Severe Burns From Smoking Drugs: A Hidden Crisis Fuelled by the Overdose Epidemic

A healthcare provider bandaging a patient's hand, illustrating the treatment for severe burns from smoking drugs.

Smoking Drugs Is Now Leaving People With Lifelong Scars

When most people think about the dangers of illicit drug use, burns rarely come to mind. Yet a striking new study from the United States is putting severe burns from smoking drugs firmly on the public health agenda, revealing a pattern of catastrophic injury that has gone largely unnoticed until now.

Researchers at Oregon Health & Science University (OHSU) analysed nearly a decade of Oregon Medicaid data, from April 2016 to March 2024, and found that more than half of patients treated for burns in hospitals and emergency rooms had also used smokable drugs other than tobacco. It is a finding that experts describe as both alarming and long overdue.

A Shift in How People Are Using Drugs

The study, published in the journal JAMA Internal Medicine, comes at a time when the route of illicit drug use across the United States has changed significantly. Smoking has now surpassed injection as the most common route of fatal overdoses of illicit drugs nationwide.

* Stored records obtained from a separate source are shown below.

(** * Two more properties of the core *)

(** X24. When all three attempts fail, the failure the wrapper surfaces is
    the one of the third attempt; the earlier failures are dropped.  With two
    failing answers followed by a third, the outcome is the error of the
    third answer's status: [NotFound] for 404, [UpstreamError] with that
    status and text otherwise. *)
Theorem workflow_surfaces_last_failure (fuel : nat) (container_id intent : string)
    (env : Env) (w : World) (status_code : Z) (text : string) (json : option value) :
  (3 ≤ fuel)%nat →
  (4 ≤ String.length container_id)%nat →
  (∀ j, (j < 2)%nat → ∀ url, ∃ status_code' text' json',
     upstream env (length (requests w) + j) url
     = HttpResponse status_code' text' json'
     ∧ is_2xx status_code' = false) →
  (∀ url, upstream env (length (requests w) + 2) url
          = HttpResponse status_code text json) →
  is_2xx status_code = false →
  ∃ w',
    PNCTScrapeWorkflow_run fuel container_id intent env w
    = Some (Raises (ActivityError
                      (if status_code =? 404 then NotFound_404 container_id
                       else UpstreamError status_code text)), w')
    ∧ attempts w' = (attempts w + 3)%nat.
Proof.
  intros Hfuel Hlen Hfail Hlast H2xx. rewrite workflow_unfold by done.
  destruct (failing_attempt container_id intent env w (start_attempt w) 0)
    as [e1 ->]; [done | world_fields; lia | by apply Hfail; lia |].
  set (w1 := after_request env (start_attempt w) container_id).
  destruct (failing_attempt container_id intent env w (start_attempt (wait 1 w1)) 1)
    as [e2 ->]; [done | | by apply Hfail; lia |].
  { subst w1. world_fields. rewrite length_app. cbn. lia. }
  set (w2 := after_request env (start_attempt (wait 1 w1)) container_id).
  rewrite (scrape_status_error _ _ _ _ status_code text json); [|done| |done].
  - eexists. split; [reflexivity|]. subst w2 w1. world_fields. lia.
  - apply (answer_at env w _ container_id 2); [|done].
    subst w2 w1. world_fields. rewrite !length_app. cbn. lia.
Qed.

Lemma workflow_surfaces_last_failure_witness :
  ∃ w',
    PNCTScrapeWorkflow_run 3 "MSCU1234567" "status" env_503_502_404 world0
    = Some (Raises (ActivityError (NotFound_404 "MSCU1234567")), w')
    ∧ attempts w' = 3%nat.
Proof.
  destruct (workflow_surfaces_last_failure 3 "MSCU1234567" "status"
              env_503_502_404 world0 404 "Not Found" None) as (w' & Hrun & Hatt).
  - lia.
  - simpl. lia.
  - intros j Hj url. destruct j as [|[|j]]; [| |lia].
    + by exists 503, "Service Unavailable", None.
    + by exists 502, "Bad Gateway", None.
  - reflexivity.
  - reflexivity.
  - by exists w'.
Defined.

(** X25. The [status] and the [availability] views of a record agree on
    [available], which is true exactly when the record's [Available] equals 2,
    and [available_for_pickup] is never true when [available] is false. *)
Theorem available_consistent (env : Env) (w1 w2 : World) (data : gmap string value) :
  ∃ status_view availability_view w1' w2' available pickup,
    _extract_data_by_intent (PyDict data) "status" env w1
    = (Returns status_view, w1')
    ∧ _extract_data_by_intent (PyDict data) "availability" env w2
      = (Returns availability_view, w2')
    ∧ field status_view "available" = Some (PyBool available)
    ∧ field availability_view "available" = Some (PyBool available)
    ∧ field availability_view "available_for_pickup" = Some (PyBool pickup)
    ∧ (available = true
       ↔ ∃ v, data !! "Available" = Some v ∧ py_eq_int v 2 = true)
    ∧ (pickup = true → available = true).
Proof.
  run_projection.
  eexists _, _, _, _, _, _. split_and!; [reflexivity | reflexivity | ..].
  - by rewrite field_dict_of.
  - by rewrite field_dict_of.
  - by rewrite field_dict_of.
  - by apply dict_get_or_eq_int.
  - by intros [? _]%andb_true_iff.
Qed.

Illicitly manufactured fentanyl and stimulants such as methamphetamine are increasingly being smoked rather than injected. Whilst this shift was partly driven by fears around needle-sharing and bloodborne disease, it has introduced a new and underappreciated danger: the risk of drug-related burn injuries.

“We have long recognised risks related to injection drug use,” said Dr Honora Englander, who leads an in-hospital addiction care team at OHSU and is the study’s lead author. “But the dangers associated with smoking drugs, particularly severe burns, have not previously been reported.”

Butane Torches: An Everyday Object With Deadly Consequences

Central to the research findings is the widespread use of butane torches, the kind typically designed for culinary use, among people who smoke illicit drugs. Unlike standard lighters, these devices often feature locking mechanisms that keep the flame active. For someone who loses consciousness or becomes sedated after inhaling fentanyl, that locked flame can cause catastrophic injury.

Englander and her colleagues interviewed 19 patients who smoke drugs, and those patients consistently described how easy it is to obtain these torches. What makes them particularly dangerous is the combination of a sustained, intense flame and the sedating effects of opioids such as fentanyl.

“This represents a different injury pathway than what we traditionally associate with substance use,” Dr Englander said. “Knowing the risk of severe burns from smoking drugs, it is so important to get the word out to the community.”

The Human Cost: Permanent Disability and Repeated Surgery

Burn injuries are not merely painful in the short term. For many patients, drug-related burn injuries result in permanent disability, multiple surgeries and lasting psychological trauma.

Dr Mark Thomas, a surgeon at the Oregon Burn Centre at Legacy Emanuel Medical Center in Portland and a co-author on the study, has witnessed the trend firsthand.

“We are seeing increasing numbers of patients with catastrophic burn injuries linked to drug use,” he said. “People can recover from addiction, but these burns often result in permanent disability, repeated surgeries, and lifelong physical and psychological consequences.”

The Oregon Burn Centre, one of the leading specialist facilities on the US West Coast, began noticing the rise in such cases in recent years, prompting the research team to investigate whether the pattern was reflected more broadly in population-level data. The Medicaid analysis confirmed it was.

A Public Health Crisis That Extends Beyond Overdose Deaths

Even as overdose deaths in the United States have edged slightly downward from a peak of roughly 100,000 deaths annually at the start of this decade, the OHSU findings serve as a reminder that the human cost of illicit drug use extends well beyond mortality statistics.

Severe burns from smoking drugs represent one of a growing number of non-fatal but life-altering harms that often go uncounted in national assessments of the overdose epidemic. For healthcare providers, outreach workers and policymakers alike, the research is a call to broaden the conversation.

Dr Englander now raises the issue directly with every patient she sees.

“I now talk with every patient about how they are smoking,” she said. “It is especially risky for people using these torches alone.”

Her message to frontline workers is clear: harm reduction conversations must include the risk of burns, and people who smoke drugs need to know that using a butane torch alone, particularly when using fentanyl, can have devastating consequences.

What Needs to Happen Next

The study underscores an urgent need for greater awareness among medical professionals, community health workers and people who use drugs themselves. Drug-related burn injuries are preventable, and targeted interventions, from safer equipment guidance to community outreach, could make a meaningful difference.

As smoking continues to rise as a route of illicit drug use, burn centres across the country may find themselves dealing with an increasing number of these cases. Recognising and responding to severe burns from smoking drugs as a distinct and growing public health risk is the first step toward addressing it.